Other major improvements span categories that include unification across the multiple programs in the suite, faster installation, and content sharing with a wide range of gadgets.
Nero Kwik Media, a key component in the suite, has now been given a built-in media server, allowing you to stream videos, photos and music to DLNA- and UPnP-enabled devices such as smartphones, tablets, XBoxes, and HDTVs.
Support for Android and iOS Devices
With Nero Recode, another program in the suite, you can import video and audio from either DVDs or the Web and then “transcode” — or convert — them into a variey of formats for consumption on PCs, consoles, and mobile gizmos.
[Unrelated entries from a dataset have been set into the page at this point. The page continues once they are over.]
(** * A shallow embedding of [advanced-vector/vector.h]

    The header defines two class templates: [RawMemory<T>], which owns an
    untyped block of storage, and [Vector<T>], which keeps [size_] live
    objects at the front of such a block.  The embedding keeps the two
    layers apart, as the code does.

    Memory is a finite map from block addresses to lists of slots; a slot
    is either raw storage ([None]) or a live object ([Some v]).  Every
    member function is a state transformer over the object it is called on
    ([*this]) and the memory, with three outcomes: normal return, an
    exception that propagates to the caller, or undefined behaviour (a
    failed [assert], an access to raw storage, a double destruction, an
    invalid [operator delete]).

    Modelling conventions.
    - [size_t] quantities are natural numbers.  A block of [n] elements
      takes [n * sizeof(T)] bytes of address space, so no reachable
      [size_] makes [2 * size_] wrap around; allocation itself is assumed
      to succeed ([std::bad_alloc] is not modelled).
    - [Allocate(n)] computes the byte count [n * sizeof(T)] in [size_t].
      Where the capacity is chosen by the caller ([Reserve], [Resize],
      [Vector(size)]) the product can wrap around, and the block then has
      room for fewer than [n] objects.  The embedding hands out the block
      of [n] slots the code obtains when the product does not wrap;
      [allocation_fits] is that condition, and what is proved of a
      capacity chosen by the caller is proved under it.
    - The element type [T] is a parameter: its values, the state an object
      is left in after being moved from, the two type traits consulted by
      the relocation policy, and an oracle that says which element
      operations throw.  Copy and move construction and assignment
      preserve values, and an element operation that throws has no other
      effect.
    - A reference argument ([const T&], [T&&]) denotes an object outside
      the vector's own storage. *)

From stdpp Require Import base option list gmap.
From Stdlib Require Import ZArith Lia.
(** * seahorse-sharing: the HKP key lookup server and the DNS-SD publisher

    A shallow embedding of [daemon/seahorse-hkp-server.c] (module [Hkp]) and of
    [daemon/seahorse-sharing.c] (module [Sharing]), followed by the properties
    of the two that the specification states.

    Conventions.
    - A [const gchar*] is a Rocq [string]; a pointer that may be [NULL] is an
      [option string].  C strings hold no NUL byte ([cstring]); where the
      source measures a buffer with [strlen] the cut at the first NUL is
      written out ([strlen_prefix]).
    - [int] and [guint] values are [Z].
    - A [GHashTable] of query arguments is a [gmap string string].
    - Calls into GPGME, libsoup and Avahi whose results the code branches on
      are read from an environment record or carried by the event. *)

From Stdlib Require Import ZArith Ascii String List Lia DecimalString.
From Stdlib Require DecimalPos DecimalZ.
From stdpp Require Import base gmap strings list.

Local Open Scope string_scope.
Local Open Scope Z_scope.

(** ** C strings and printf conversions *)

Module CStr.

Definition NUL : ascii := "000"%char.
Definition dquote : string := String "034"%char "".
Definition CRLF : string := String "013"%char (String "010"%char "").

(** No NUL byte occurs: the string is the content of a C string. *)
Fixpoint no_nul (s : string) : bool :=
  match s with
  | EmptyString => true
  | String c r => negb (Ascii.eqb c NUL) && no_nul r
  end.

Definition cstring (s : string) : Prop := no_nul s = true.

(** What [strlen] sees of a buffer: the bytes before the first NUL. *)
Fixpoint strlen_prefix (s : string) : string :=
  match s with
  | EmptyString => EmptyString
  | String c r => if Ascii.eqb c NUL then EmptyString else String c (strlen_prefix r)
  end.

Definition strlen (s : string) : nat := String.length (strlen_prefix s).

(** [%d] of an [int]. *)
Definition fmt_d (n : Z) : string := NilZero.string_of_int (Z.to_int n).

Fixpoint spaces (n : nat) : string :=
  match n with
  | O => ""
  | S k => String " "%char (spaces k)
  end.

Definition pad_left (w : nat) (s : string) : string :=
  spaces (w - String.length s) +:+ s.

Definition pad_zero (w : nat) (s : string) : string :=
  String.concat "" (repeat "0" (w - String.length s)) +:+ s.

(** [% 5d]: a blank where the sign of a non-negative number would go, the
    whole right-aligned in a field of five. *)
Definition fmt_space_5d (n : Z) : string :=
  pad_left 5 ((if n <? 0 then "" else " ") +:+ fmt_d n).

(** A [guint] passed where [%d] expects an [int]. *)
Definition int_of_guint (n : Z) : Z :=
  let m := n mod 2 ^ 32 in if m <? 2 ^ 31 then m else m - 2 ^ 32.

Definition g_ascii_tolower (c : ascii) : ascii :=
  let n := nat_of_ascii c in
  if (65 <=? n)%nat && (n <=? 90)%nat then ascii_of_nat (n + 32) else c.

(** [g_ascii_strcasecmp]: the difference of the first pair of bytes that
    differ after ASCII lowering; where one string ends first, the difference
    of the bytes there (the terminating NUL counting as 0). *)
Fixpoint g_ascii_strcasecmp (s1 s2 : string) : Z :=
  match s1, s2 with
  | EmptyString, EmptyString => 0
  | EmptyString, String c2 _ => - Z.of_nat (nat_of_ascii c2)
  | String c1 _, EmptyString => Z.of_nat (nat_of_ascii c1)
  | String c1 r1, String c2 r2 =>
      let a := Z.of_nat (nat_of_ascii (g_ascii_tolower c1)) in
      let b := Z.of_nat (nat_of_ascii (g_ascii_tolower c2)) in
      if a =? b then g_ascii_strcasecmp r1 r2 else a - b
  end.

Definition g_ascii_toupper (c : ascii) : ascii :=
  let n := nat_of_ascii c in
  if (97 <=? n)%nat && (n <=? 122)%nat then ascii_of_nat (n - 32) else c.

Definition INT_MAX : Z := 2 ^ 31 - 1.

(** An [int] after arithmetic, wrapped to 32 bits. *)
Definition int_wrap (n : Z) : Z := (n + 2 ^ 31) mod 2 ^ 32 - 2 ^ 31.

(** [!p || !p[0]] for a string pointer [p]. *)
Definition null_or_empty (p : option string) : bool :=
  match p with
  | None => true
  | Some "" => true
  | Some _ => false
  end.

(** Is [p] a substring of [s]? *)
Fixpoint contains (p s : string) : bool :=
  String.prefix p s ||
  match s with
  | EmptyString => false
  | String _ r => contains p r
  end.

(** The C library's [gmtime_r] as far as [%Y/%m/%d] needs it: the civil date
    (year, month, day) of a count of seconds since the epoch, UTC. *)
Definition gmtime_ymd (t : Z) : Z * Z * Z :=
  let z := t / 86400 + 719468 in
  let era := z / 146097 in
  let doe := z - era * 146097 in
  let yoe := (doe - doe / 1460 + doe / 36524 - doe / 146096) / 365 in
  let doy := doe - (365 * yoe + yoe / 4 - yoe / 100) in
  let mp := (5 * doy + 2) / 153 in
  let d := doy - (153 * mp + 2) / 5 + 1 in
  let m := if mp <? 10 then mp + 3 else mp - 9 in
  let y := yoe + era * 400 in
  (if m <=? 2 then y + 1 else y, m, d).

(** [strftime (t, max, "%Y/%m/%d", &dtm)] into a zeroed buffer of [max]
    bytes.  A result that does not fit is not stored; C leaves the content
    of the buffer open then, and the zeroed buffer is what is taken here. *)
Definition strftime_ymd (max : nat) (t : Z) : string :=
  let '(y, m, d) := gmtime_ymd t in
  let s := fmt_d y +:+ "/" +:+ pad_zero 2 (fmt_d m) +:+ "/" +:+ pad_zero 2 (fmt_d d) in
  if (String.length s <? max)%nat then s else "".

End CStr.
Import CStr.

(** ** daemon/seahorse-hkp-server.c *)

Module Hkp.

(** *** GPGME key data, as the renderer reads it *)

Inductive gpgme_pubkey_algo_t :=
  | GPGME_PK_RSA | GPGME_PK_RSA_E | GPGME_PK_RSA_S
  | GPGME_PK_ELG | GPGME_PK_ELG_E
  | GPGME_PK_DSA
  | GPGME_PK_OTHER (code : Z).

Record gpgme_key_sig_t := {
  sig_keyid : string;
  sig_name : option string;
  sig_email : option string }.

Record gpgme_user_id_t := {
  uid_name : option string;
  uid_email : option string;
  signatures : list gpgme_key_sig_t }.

Record gpgme_subkey_t := {
  pubkey_algo : gpgme_pubkey_algo_t;
  sk_length : Z;          (* unsigned int length *)
  fpr : string;
  timestamp : Z }.

(** [subkeys] and [uids] are the linked lists hanging off the key; an empty
    list is the [NULL] pointer. *)
Record gpgme_key_t := {
  revoked : bool;
  subkeys : list gpgme_subkey_t;
  uids : list gpgme_user_id_t }.

(** *** The response templates *)

Definition HKP_ERROR_RESPONSE (details : string) : string :=
  "<title>Public Key Server -- Error</title><p>" +:+ CRLF +:+
  "<h1>Public Key Server -- Error</h1><p>" +:+ CRLF +:+
  details.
Beyond standard PC multimedia formats, you can select target devices and pre-configured device profiles for PlayStation 3, Android phones and tablets, Kindle Fire, Windows Phone, and Apple‘s iPhone, iPad and iPod, for example.
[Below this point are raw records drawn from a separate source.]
(** * immutable-class-tester: the conformance checker [testImmutableClass]

    A shallow embedding of [testImmutableClass] (index.ts) and of the classes
    of its test file (index.mocha.ts) over a small model of JavaScript
    objects: a heap of objects with prototypes, own properties and function
    objects, calls that may mutate the heap or throw, and the assertions of
    chai that the checker uses.

    What is outside the repository is kept apart from the checker:
    - the bodies of the functions of the class under test are a table [code]
      (function identifier to heap transformer);
    - [JSON.stringify], [JSON.parse], chai's deep equality and chai's
      rendering of values in messages are the fields of a record [Host].
    The theorems hold for every [code] and every [Host]; a reference host
    ([ref_host]) and the classes of the test file instantiate them.

    Limits of the object model: numbers are integers (no NaN, no fractions),
    text is a sequence of bytes, properties are data properties (no getters,
    setters or proxies), keys are enumerated in insertion order, and the
    array of samples is read once on entry (the class under test is handed
    its elements, never the array itself). *)

From Stdlib Require Import ZArith Ascii String DecimalString.
From stdpp Require Import base numbers strings list.

Set Warnings "-register-all".

(** ** Values, objects and the heap *)

Definition loc := nat.

Inductive value : Type :=
| VUndefined
| VNull
| VBool (b : bool)
| VNum (n : Z)
| VStr (s : string)
| VRef (l : loc).

Global Instance value_eq_dec : EqDecision value.
Proof. solve_decision. Defined.

(** Identifier of a function body in the code table. *)
Definition fid := string.

Inductive okind : Type :=
| KObject
| KArray (elems : list value)
| KFunction (name : string) (body : fid).

Record prop := mk_prop { p_value : value; p_enumerable : bool }.

Record object := mk_object {
  o_kind : okind;
  o_proto : value;
  o_props : list (string * prop)
}.

Abbreviation heap := (list object).

(** Well-known objects of the realm, at fixed addresses. *)
Definition Object_prototype : loc := 0.
Definition Function_prototype : loc := 1.
Definition Array_prototype : loc := 2.
Definition String_prototype : loc := 3.
Definition Number_prototype : loc := 4.
Definition Boolean_prototype : loc := 5.

(** ** What a computation can throw *)

Inductive error_class := PlainError | TypeError | SyntaxError | RangeError | AssertionError.

Inductive thrown : Type :=
| JsError (c : error_class) (message : string)
| JsValue (v : value).

Inductive outcome (A : Type) : Type :=
| Ok (a : A)
| Throw (e : thrown).
Arguments Ok {A} a.
Arguments Throw {A} e.

(** [thrown instanceof Error] *)
Definition is_Error (e : thrown) : bool :=
  match e with JsError _ _ => true | JsValue _ => false end.

(** ** State and exception monad *)

Definition ST (St A : Type) : Type := St -> outcome A * St.

Definition ret {St A} (a : A) : ST St A := fun s => (Ok a, s).

Definition throw {St A} (e : thrown) : ST St A := fun s => (Throw e, s).

Definition bind {St A B} (m : ST St A) (k : A -> ST St B) : ST St B :=
  fun s => match m s with
           | (Ok a, s') => k a s'
           | (Throw e, s') => (Throw e, s')
           end.

Notation "x <- m ;; k" := (bind m (fun x => k))
  (at level 100, m at next level, right associativity, only parsing).
Notation "m ;;; k" := (bind m (fun _ => k))
  (at level 100, right associativity, only parsing).

Definition read {St A} (f : St -> A) : ST St A := fun s => (Ok (f s), s).

Fixpoint for_each {St A} (l : list A) (body : A -> ST St unit) : ST St unit :=
  match l with
  | [] => ret tt
  | x :: rest => body x ;;; for_each rest body
  end.

(** [for (let i = start; i < start + count; i++) body(i)] *)
Fixpoint for_upto {St} (count start : nat) (body : nat -> ST St unit) : ST St unit :=
  match count with
  | O => ret tt
  | S count' => body start ;;; for_upto count' (S start) body
  end.

(** [for (let i = from; i < to; i++) body(i)] *)
Definition for_range {St} (from to : nat) (body : nat -> ST St unit) : ST St unit :=
  for_upto (to - from) from body.

(** ** Text *)

Definition show_nat (n : nat) : string := NilZero.string_of_uint (Nat.to_uint n).
Definition show_Z (n : Z) : string := NilZero.string_of_int (Z.to_int n).

Definition lower_ascii (c : ascii) : ascii :=
  let n := nat_of_ascii c in
  if (65 <=? n) && (n <=? 90) then ascii_of_nat (n + 32) else c.

(** [s[0].toLowerCase() + s.substring(1)] for a non-empty [s] *)
Definition lower_first (s : string) : string :=
  match s with
  | EmptyString => EmptyString
  | String c rest => String (lower_ascii c) rest
  end.

Fixpoint assoc {A} (key : string) (l : list (string * A)) : option A :=
  match l with
  | [] => None
  | (k, a) :: rest => if String.eqb k key then Some a else assoc key rest
  end.

(** The array index that the property key [key] denotes, below [n]. *)
Definition index_of_key (n : nat) (key : string) : option nat :=
  find (fun i => String.eqb (show_nat i) key) (seq 0 n).

Definition string_at (s : string) (i : nat) : option value :=
  match String.get i s with
  | Some c => Some (VStr (String c EmptyString))
  | None => None
  end.

(** ** Reading objects *)

Definition truthy (v : value) : bool :=
  match v with
  | VUndefined | VNull => false
  | VBool b => b
  | VNum n => negb (Z.eqb n 0)
  | VStr s => negb (String.eqb s "")
  | VRef _ => true
  end.

(** [a === b] *)
Definition strict_equal (a b : value) : bool := bool_decide (a = b).

Definition function_of (h : heap) (v : value) : option (string * fid) :=
  match v with
  | VRef l =>
      match h !! l with
      | Some (mk_object (KFunction name body) _ _) => Some (name, body)
      | _ => None
      end
  | _ => None
  end.

(** [typeof v === 'function'] *)
Definition is_function (h : heap) (v : value) : bool :=
  match function_of h v with Some _ => true | None => false end.

(** [f.name] of a function object ([""] for anything else). *)
Definition function_name (h : heap) (v : value) : string :=
  match function_of h v with Some (name, _) => name | None => "" end.

Definition array_elems (h : heap) (v : value) : option (list value) :=
  match v with
  | VRef l =>
      match h !! l with
      | Some (mk_object (KArray elems) _ _) => Some elems
      | _ => None
      end
  | _ => None
  end.

(** [Array.isArray(v)] *)
Definition Array_isArray (h : heap) (v : value) : bool :=
  match array_elems h v with Some _ => true | None => false end.

(** The value of an own property of an object, exotic ones included. *)
Definition get_own (o : object) (key : string) : option value :=
  match o_kind o with
  | KArray elems =>
      if String.eqb key "length" then Some (VNum (Z.of_nat (length elems)))
      else match index_of_key (length elems) key with
           | Some i => elems !! i
           | None => p_value <$> assoc key (o_props o)
           end
  | KFunction name _ =>
      if String.eqb key "name" then Some (VStr name)
      else p_value <$> assoc key (o_props o)
  | KObject => p_value <$> assoc key (o_props o)
  end.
“We already support iPhone 4, and we will be supporting iPhone 5,” Breton elaborated.
Additionally, Nero already offers apps for synching multimedia files between PCs and other devices, Breton said. Nero might announce additional mobile apps later this year, he said, although he wouldn’t specify details.
A Way for Windows 8 Users to Play DVDs
Nero 12 will also give Windows 8 users a way to play back movies on DVDs. In Windows 8, Microsoft has removed the MPEG-2 codec from the core operating system. Instead, users who want to view MPEG-2 flicks will need to either buy Windows 8 Media Center Pack or Windows 8 Pro Pack or use a product from a third-party vendor such as Nero.
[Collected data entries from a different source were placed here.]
(** X2. A script without IF_GOTO, started with [run_script] and not
    stopped, is done after as many tests of the stop flag as it has
    actions: each action has been run once, in script order, and the
    counter is the length of the script. *)
Theorem straight_script_runs_to_done n g :
  (∀ act, act ∈ actions g → type act ≠ VStr "IF_GOTO") →
  (length (actions g) ≤ n)%nat →
  let o := run_script B P (replicate n false) g in
  run_state o = DONE ∧ pc o = len g ∧ fetched o = seqZ 0 (len g) ∧
  status_var (gui o) = "Done".
Proof.
  intros Hfree Hn o.
  destruct (run_script_straight B P n g Hfree Hn) as (Hdone & Hpc & Hfetched).
  repeat split; [done..|].
  subst o. unfold run_script, _runner_loop in *.
  set (g0 := (set_status "Running" (clear_stop g).2).2) in *.
  destruct (runner_while_invariant B P (replicate n false) 0 g0)
    as (_ & Hstatus & _); [unfold len; lia|].
  by apply Hstatus.
Qed.

(** The type of an action that none of the handlers takes. *)
Lemma unsupported_type_is act :
  (∀ kind, kind ∈ SUPPORTED_ACTIONS → type act ≠ VStr kind) →
  ∀ kind, kind ∈ SUPPORTED_ACTIONS → type_is act kind = false.
Proof.
  intros Hnot kind Hkind. unfold type_is.
  destruct (type act) as [| | | |t| | |] eqn:Ht; try done.
  apply String.eqb_neq. intros ->. by apply (Hnot kind).
Qed.

(** X3. An action whose type is none of the supported kinds (the
    comparison is exact, so ["wait"] is not ["WAIT"]) does nothing but show
    the warning "Unknown Action": no jump, and the runtime, the script and
    the status stay as they were. *)
Theorem unknown_action_only_warns index test_mode g act :
  0 ≤ index < len g →
  actions g !! Z.to_nat index = Some act →
  (∀ kind, kind ∈ SUPPORTED_ACTIONS → type act ≠ VStr kind) →
  _execute_action B P index test_mode g =
    (None,
     mkBotGUI (runtime g) (actions g) (status_var g)
       (calls g ++ [EvShowWarning "Unknown Action"
                      ("Unknown action type: " +:+ py_str B (type act))])).
Proof.
  intros Hi Hact Hnot.
  rewrite (execute_action_at index test_mode g act Hi Hact).
  pose proof (unsupported_type_is act Hnot) as Hno.
  unfold dispatch.
  rewrite !Hno by (unfold SUPPORTED_ACTIONS; repeat constructor).
  done.
Qed.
Other components of Nero 12 include Nero Video, for video editing; BackItUp, for data backup; and Nero Rescue, for data recovery. A somewhat pricier Platinum edition adds hundreds of extra video effects and retro movie theme templates, along with support for playing Blu-ray disks, converting Blu-ray into other file formats, and stabilizing “shaky videos” from handheld and smartphone cameras.
“Also in Nero 12, we’ve expanded upon the unification we started in Nero 11. We’ve concentrated even more on giving products across the suite a similar look and feel,” according to Breton.
Thanks to a new installer, installation of the whole suite can now be done in only five to seven minutes, he estimated. Unlike Nero 11, Nero 12 does not include Sound Trax, Wave Editor, and Cover Designer. However, these programs are available as free downloads from Nero’s Web site. Also, the Nero Video component of the new suite does incorporate other tools for audio editing.
To access Nero 12 from Windows 8’s mosaic user interface (UI), you click on a tile called “Nero Launcher,” he said. “Microsoft only gives [each software product] one tile.”
Other new capabilities in Nero 12 include support for AVCHD 2.0 video, USB 3.0 storage devices, and hard drives larger than 2TB.
Pricing is $100 for Nero 12 and $130 for Nero 12 Platinum. In addition, a 15-day free trial version of the full Platinum suite is available for download on Nero’s Web site.